─── Supplied records

(* ===== verification/KeyFormat.v ===== *)
(** * The format of virtual keys — [core/virtualkey-format.go]

    A key is "dk-", eighteen base-62 digits and a four-digit checksum.  [GenerateVirtualKey] takes
    the fourteen bytes [io.ReadFull(rand.Reader, raw)] delivered, or [None] when it failed; a
    [big.Int] is a [Z].  Every slice expression of the source is within bounds where it is
    evaluated. *)

From S2P Require Import Prelude GoBase GoCrypto.
From Stdlib Require Import Ascii.
Open Scope string_scope.

Definition dkPrefix : string := "dk-".
Definition dkTotalLen : nat := 25.
Definition dkPayloadLen : nat := 18.
Definition dkChecksumLen : nat := 4.
Definition dkChecksumMod : Z := 62 * 62 * 62 * 62.
Definition base62Chars : string := "0123456789ABCDEFGHIJKLMNOPQRSTUVWXYZabcdefghijklmnopqrstuvwxyz".

(** [base62Chars[r]]. *)
Definition base62_char (r : Z) : ascii := default "0"%char (String.get (Z.to_nat r) base62Chars).

(** The digits of the loop, least significant first. *)
Fixpoint base62_digits (n : Z) (length : nat) : list ascii :=
  match length with
  | O => []
  | S k => base62_char (n mod 62) :: base62_digits (n / 62) k
  end.

Definition base62Encode (n : Z) (length : nat) : string :=
  String.string_of_list_ascii (rev (base62_digits n length)).

(** [n.SetBytes(raw)]: big-endian. *)
Definition SetBytes (raw : list Byte.byte) : Z :=
  foldl (fun n b => (n * 256 + Z.of_N (Byte.to_N b))%Z) 0%Z raw.

(** [s[:n]] and [s[n:]]. *)
Definition str_take (n : nat) (s : string) : string := String.substring 0 n s.
Definition str_drop (n : nat) (s : string) : string := String.substring n (String.length s - n) s.

Definition checksum_of (prefixPart : string) : string :=
  base62Encode (ChecksumIEEE prefixPart mod dkChecksumMod) dkChecksumLen.

(** The key, its hash and its display prefix; [None] when the random source failed. *)
Definition GenerateVirtualKey (raw : option (list Byte.byte)) : option (string * string * string) :=
  raw ← raw;
  let payload := base62Encode (SetBytes raw) dkPayloadLen in
  let prefixPart := dkPrefix ++ payload in
  let checksum := checksum_of prefixPart in
  let apikey := prefixPart ++ checksum in
  let prefix := str_take 11 apikey in
  let hash := EncodeToString (Sum256 apikey) in
  Some (apikey, hash, prefix).

Definition isBase62Char (c : ascii) : bool :=
  let n := Ascii.N_of_ascii c in
  ((48 <=? n) && (n <=? 57) || (65 <=? n) && (n <=? 90) || (97 <=? n) && (n <=? 122))%N.

Definition ValidateKeySignature (apiKey : string) : bool :=
  if negb (String.length apiKey =? dkTotalLen)%nat then false
  else if negb (String.eqb (str_take 3 apiKey) dkPrefix) then false
  else if negb (forallb isBase62Char (String.list_ascii_of_string (str_drop 3 apiKey))) then false
  else
    let payload := str_take (3 + dkPayloadLen) apiKey in
    String.eqb (str_drop (3 + dkPayloadLen) apiKey) (checksum_of payload).

(** ** Base 62 *)

(** The value of a digit and of a list of digits, least significant first. *)
Definition base62_value (c : ascii) : Z :=
  let n := Z.of_N (Ascii.N_of_ascii c) in
  if (n <=? 57)%Z then n - 48 else if (n <=? 90)%Z then n - 55 else n - 61.
Fixpoint digits_value (l : list ascii) : Z :=
  match l with [] => 0 | c :: l' => base62_value c + 62 * digits_value l' end.

Lemma base62_char_ok d : (0 <= d < 62)%Z ->
  base62_value (base62_char d) = d /\ isBase62Char (base62_char d) = true.
Proof.
  intros Hd.
  assert (Hall : forallb (fun k => let d := Z.of_nat k in
      (base62_value (base62_char d) =? d)%Z && isBase62Char (base62_char d)) (seq 0 62) = true)
    by (vm_compute; reflexivity).
  rewrite forallb_forall in Hall. specialize (Hall (Z.to_nat d)).
  rewrite Z2Nat.id in Hall by lia. rewrite andb_true_iff, Z.eqb_eq in Hall.
  apply Hall, in_seq. lia.
Qed.

Lemma base62_value_ok c : isBase62Char c = true ->
  base62_char (base62_value c) = c /\ (0 <= base62_value c < 62)%Z.
Proof.
  destruct c as [[] [] [] [] [] [] [] []]; intros H; vm_compute in H; try discriminate H;
    (split; [vm_compute; reflexivity | vm_compute; split; congruence]).
Qed.

Lemma base62_digits_length n k : List.length (base62_digits n k) = k.
Proof. revert n. induction k; intros n; simpl; auto. Qed.

Lemma base62_digits_chars n k : forallb isBase62Char (base62_digits n k) = true.
Proof.
  revert n. induction k as [|k IH]; intros n; [done|]. cbn [base62_digits forallb].
  rewrite IH, andb_true_r. apply base62_char_ok, Z.mod_pos_bound. lia.
Qed.

Lemma digits_value_digits n k : digits_value (base62_digits n k) = (n mod 62 ^ Z.of_nat k)%Z.
Proof.
  revert n. induction k as [|k IH]; intros n; cbn [base62_digits digits_value].
  { by rewrite Z.mod_1_r. }
  rewrite IH. destruct (base62_char_ok (n mod 62)) as [-> _]; [by apply Z.mod_pos_bound|].
  rewrite Nat2Z.inj_succ, Z.pow_succ_r by lia.
  rewrite Z.rem_mul_r; [done | lia | apply Z.pow_pos_nonneg; lia].
Qed.

Lemma digits_value_inv l : forallb isBase62Char l = true ->
  base62_digits (digits_value l) (List.length l) = l /\
  (0 <= digits_value l < 62 ^ Z.of_nat (List.length l))%Z.
Proof.
  induction l as [|c l IH]; [intros _; split; [done | cbn; lia]|].
  cbn [forallb]. intros [Hc Hl]%andb_true_iff. destruct (IH Hl) as [IH1 IH2].
  destruct (base62_value_ok c Hc) as [Hv Hr]. cbn [List.length base62_digits digits_value].
  rewrite Nat2Z.inj_succ, Z.pow_succ_r by lia. split; [|lia].
  rewrite (Z.mul_comm 62), Z.mod_add, Z.mod_small, Hv, Z.div_add, Z.div_small by lia.
  by rewrite Z.add_0_l, IH1.
Qed.

(** ** Strings *)

Lemma str_take_app s t : str_take (String.length s) (s ++ t) = s.
Proof. unfold str_take. induction s as [|c s IH]; simpl; [by destruct t | by rewrite IH]. Qed.

Lemma substring_all s : String.substring 0 (String.length s) s = s.
Proof. induction s as [|c s IH]; simpl; [done | by rewrite IH]. Qed.

Lemma str_drop_app s t : str_drop (String.length s) (s ++ t) = t.
Proof.
  unfold str_drop. induction s as [|c s IH]; simpl; [|done].
  rewrite Nat.sub_0_r. apply substring_all.
Qed.

Lemma str_take_0 s : str_take 0 s = "".
Proof. by destruct s. Qed.

Lemma str_take_S n c s : str_take (S n) (String c s) = String c (str_take n s).
Proof. done. Qed.

Lemma str_drop_S n c s : str_drop (S n) (String c s) = str_drop n s.
Proof. done. Qed.

Lemma str_take_drop n s : str_take n s ++ str_drop n s = s.
Proof.
  revert s. induction n as [|n IH]; intros s.
  - rewrite str_take_0. unfold str_drop. rewrite Nat.sub_0_r. apply substring_all.
  - destruct s as [|c s]; [done|]. rewrite str_take_S, str_drop_S. simpl. by rewrite IH.
Qed.

Lemma str_take_length n s : String.length (str_take n s) = Nat.min n (String.length s).
Proof.
  revert s. induction n as [|n IH]; intros s; [by rewrite str_take_0|].
  destruct s as [|c s]; [done|]. rewrite str_take_S. simpl. by rewrite IH.
Qed.

Lemma str_take_app_l n s t : (String.length s <= n)%nat ->
  str_take n (s ++ t) = s ++ str_take (n - String.length s) t.
Proof.
  revert n. induction s as [|c s IH]; intros n Hn; simpl; [by rewrite Nat.sub_0_r|].
  destruct n as [|n]; [simpl in Hn; lia|]. rewrite str_take_S, IH by (simpl in Hn; lia). done.
Qed.

(** A string of [n + m] bytes splits after its first [n]. *)
Lemma str_split n m s : String.length s = (n + m)%nat ->
  exists a b, s = a ++ b /\ String.length a = n /\ String.length b = m.
Proof.
  revert s. induction n as [|n IH]; intros s Hs; [by exists "", s|].
  destruct s as [|c s]; [done|]. injection Hs as Hs.
  destruct (IH s Hs) as (a & b & -> & <- & <-). by exists (String c a), b.
Qed.

Lemma str_length_list s : List.length (String.list_ascii_of_string s) = String.length s.
Proof. induction s; simpl; auto. Qed.

Lemma list_str_length l : String.length (String.string_of_list_ascii l) = List.length l.
Proof. induction l; simpl; auto. Qed.

Lemma list_ascii_app a b :
  String.list_ascii_of_string (a ++ b)
  = (String.list_ascii_of_string a ++ String.list_ascii_of_string b)%list.
Proof. induction a; simpl; by f_equal. Qed.

Lemma str_length_app a b : String.length (a ++ b) = (String.length a + String.length b)%nat.
Proof. induction a; simpl; auto. Qed.

Lemma str_app_assoc (a b c : string) : (a ++ b) ++ c = a ++ b ++ c.
Proof. induction a; simpl; by f_equal. Qed.

Lemma base62Encode_length n k : String.length (base62Encode n k) = k.
Proof. unfold base62Encode. by rewrite list_str_length, length_rev, base62_digits_length. Qed.

Lemma base62Encode_chars n k :
  forallb isBase62Char (String.list_ascii_of_string (base62Encode n k)) = true.
Proof.
  unfold base62Encode. rewrite String.list_ascii_of_string_of_list_ascii.
  apply forallb_forall. intros c Hc%in_rev.
  pose proof (base62_digits_chars n k) as H. rewrite forallb_forall in H. auto.
Qed.

(** The number a base-62 text denotes. *)
Definition base62_decode (s : string) : Z := digits_value (rev (String.list_ascii_of_string s)).

Lemma base62_decode_encode n k : base62_decode (base62Encode n k) = (n mod 62 ^ Z.of_nat k)%Z.
Proof.
  unfold base62_decode, base62Encode.
  by rewrite String.list_ascii_of_string_of_list_ascii, rev_involutive, digits_value_digits.
Qed.

Lemma base62_encode_decode s :
  forallb isBase62Char (String.list_ascii_of_string s) = true ->
  base62Encode (base62_decode s) (String.length s) = s /\
  (0 <= base62_decode s < 62 ^ Z.of_nat (String.length s))%Z.
Proof.
  intros H. set (l := rev (String.list_ascii_of_string s)).
  assert (Hl : forallb isBase62Char l = true).
  { apply forallb_forall. intros c Hc%in_rev. rewrite forallb_forall in H. auto. }
  assert (Hlen : List.length l = String.length s).
  { unfold l. by rewrite length_rev, str_length_list. }
  destruct (digits_value_inv l Hl) as [H1 H2]. rewrite Hlen in H1, H2. split; [|done].
  unfold base62Encode, base62_decode. fold l. rewrite H1. unfold l.
  rewrite rev_involutive. apply String.string_of_list_ascii_of_string.
Qed.

(** ** Random bytes *)

Definition byte_of (z : Z) : Byte.byte := default Byte.x00 (Byte.of_N (Z.to_N (z mod 256))).

Lemma byte_of_ok z : Z.of_N (Byte.to_N (byte_of z)) = (z mod 256)%Z.
Proof.
  assert (Hm : (0 <= z mod 256 < 256)%Z) by (apply Z.mod_pos_bound; lia).
  unfold byte_of. generalize dependent (z mod 256)%Z. intros m Hm.
  assert (Hall : forallb (fun k => match Byte.of_N (N.of_nat k) with
     | Some b => N.eqb (Byte.to_N b) (N.of_nat k) | None => false end) (seq 0 256) = true)
    by (vm_compute; reflexivity).
  rewrite forallb_forall in Hall. specialize (Hall (Z.to_nat m)).
  assert (Hn : N.of_nat (Z.to_nat m) = Z.to_N m) by lia. rewrite Hn in Hall.
  destruct (Byte.of_N _) as [b|]; simpl; [|discriminate Hall; apply in_seq; lia].
  assert (Hb : N.eqb (Byte.to_N b) (Z.to_N m) = true) by (apply Hall, in_seq; lia).
  apply N.eqb_eq in Hb. rewrite Hb. lia.
Qed.

(** Every number of [k] bytes is the value of some [k] random bytes. *)
Lemma SetBytes_surj k n : (0 <= n < 256 ^ Z.of_nat k)%Z ->
  exists raw, List.length raw = k /\ SetBytes raw = n.
Proof.
  revert n. induction k as [|k IH]; intros n Hn.
  { exists []. split; [done|]. cbn in *. lia. }
  rewrite Nat2Z.inj_succ, Z.pow_succ_r in Hn by lia.
  destruct (IH (n / 256)%Z) as (raw & Hl & Hv).
  { split; [apply Z.div_pos; lia | apply Z.div_lt_upper_bound; lia]. }
  exists (raw ++ [byte_of n])%list. split; [rewrite length_app; simpl; lia|].
  unfold SetBytes in *. rewrite foldl_app, Hv. simpl. rewrite byte_of_ok.
  pose proof (Z.div_mod n 256). lia.
Qed.

(** ** Properties *)

Definition make_key (n : Z) : string :=
  let p := dkPrefix ++ base62Encode n dkPayloadLen in p ++ checksum_of p.

Lemma prefix_length n : String.length (dkPrefix ++ base62Encode n dkPayloadLen) = 21%nat.
Proof. by rewrite str_length_app, base62Encode_length. Qed.

Lemma ValidateKeySignature_make_key n : ValidateKeySignature (make_key n) = true.
Proof.
  unfold ValidateKeySignature, make_key. set (p := dkPrefix ++ base62Encode n dkPayloadLen).
  assert (Hp : String.length p = 21%nat) by apply prefix_length.
  assert (Hc : String.length (checksum_of p) = 4%nat) by apply base62Encode_length.
  replace (String.length _ =? dkTotalLen)%nat with true by (by rewrite str_length_app, Hp, Hc).
  replace (3 + dkPayloadLen)%nat with (String.length p) by (by rewrite Hp).
  rewrite str_take_app, str_drop_app, String.eqb_refl. cbn [negb].
  unfold p. rewrite str_app_assoc.
  change 3%nat with (String.length dkPrefix). rewrite str_drop_app, String.eqb_refl.
  rewrite list_ascii_app, forallb_app. unfold checksum_of. by rewrite !base62Encode_chars.
Qed.

Lemma ValidateKeySignature_inv k : ValidateKeySignature k = true ->
  exists n, (0 <= n < 62 ^ 18)%Z /\ k = make_key n.
Proof.
  unfold ValidateKeySignature. destruct (_ =? _)%nat eqn:Hlen; [|done]. apply Nat.eqb_eq in Hlen.
  destruct (str_split 3 22 k Hlen) as (a & r & -> & Ha & Hr).
  destruct (str_split 18 4 r Hr) as (b & c & -> & Hb & Hc).
  replace (str_take 3 _) with a by (rewrite <- Ha; by rewrite str_take_app).
  replace (str_drop 3 _) with (b ++ c) by (rewrite <- Ha; by rewrite str_drop_app). cbn [negb].
  destruct (String.eqb_spec a dkPrefix) as [->|]; [|done]. cbn [negb].
  rewrite list_ascii_app, forallb_app.
  destruct (forallb _ (String.list_ascii_of_string b)) eqn:Hcb; [|done].
  destruct (forallb _ (String.list_ascii_of_string c)); [|done]. cbn [negb andb].
  rewrite <- str_app_assoc.
  replace (3 + dkPayloadLen)%nat with (String.length (dkPrefix ++ b))
    by (by rewrite str_length_app, Hb).
  rewrite str_take_app, str_drop_app. intros ->%String.eqb_eq.
  destruct (base62_encode_decode b Hcb) as [He Hr']. rewrite Hb in He, Hr'.
  exists (base62_decode b). split; [done|]. unfold make_key. change dkPayloadLen with 18%nat. by rewrite He.
Qed.

Lemma some_triple {A B C} (a a' : A) (b b' : B) (c c' : C) :
  Some (a, b, c) = Some (a', b', c') -> a = a'.
Proof. congruence. Qed.

#[local] Opaque ChecksumIEEE Sum256 EncodeToString base62Encode str_take.

Lemma GenerateVirtualKey_valid raw k hash prefix :
  GenerateVirtualKey raw = Some (k, hash, prefix) -> ValidateKeySignature k = true.
Proof.
  destruct raw as [raw|]; [|done]. intros H%some_triple. rewrite <- H. apply ValidateKeySignature_make_key.
Qed.

(** the keys whose signature validates are exactly the keys the generator can return.  A
    key it returns, whatever fourteen random bytes it read, passes the check the gateway makes
    before looking a key up, and conversely a text that passes the check is a key some fourteen
    bytes generate, stored under the SHA-256 of its text and displayed by its first eleven
    bytes. *)
Theorem ValidateKeySignature_spec (k : string) :
  ValidateKeySignature k = true <->
  exists raw, List.length raw = 14%nat /\
    GenerateVirtualKey (Some raw) = Some (k, EncodeToString (Sum256 k), str_take 11 k).
Proof.
  split.
  - intros (n & Hn & ->)%ValidateKeySignature_inv.
    destruct (SetBytes_surj 14 n) as (raw & Hl & Hv); [cbn in *; lia|].
    exists raw. split; [done|]. unfold GenerateVirtualKey, make_key. cbn [mbind option_bind].
    by rewrite Hv.
  - intros (raw & _ & H). apply some_triple in H. rewrite <- H. apply ValidateKeySignature_make_key.
Qed.

Example GenerateVirtualKey_zero :
  GenerateVirtualKey (Some (repeat Byte.x00 14)) ≫= (fun '(k, _, p) => Some (k, p))
  = Some ("dk-000000000000000000IV3Z", "dk-00000000").
Proof. vm_compute. reflexivity. Qed.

──────

_What this task involves_
Start with the line above that contains "assert (Hn : N.of_nat" and stop after the line that contains "revert n. induction k as [|k IH]; intros n Hn.". Output those lines exactly, and only those.

_Written solution_
  assert (Hn : N.of_nat (Z.to_nat m) = Z.to_N m) by lia. rewrite Hn in Hall.
  destruct (Byte.of_N _) as [b|]; simpl; [|discriminate Hall; apply in_seq; lia].
  assert (Hb : N.eqb (Byte.to_N b) (Z.to_N m) = true) by (apply Hall, in_seq; lia).
  apply N.eqb_eq in Hb. rewrite Hb. lia.
Qed.

(** Every number of [k] bytes is the value of some [k] random bytes. *)
Lemma SetBytes_surj k n : (0 <= n < 256 ^ Z.of_nat k)%Z ->
  exists raw, List.length raw = k /\ SetBytes raw = n.
Proof.
  revert n. induction k as [|k IH]; intros n Hn.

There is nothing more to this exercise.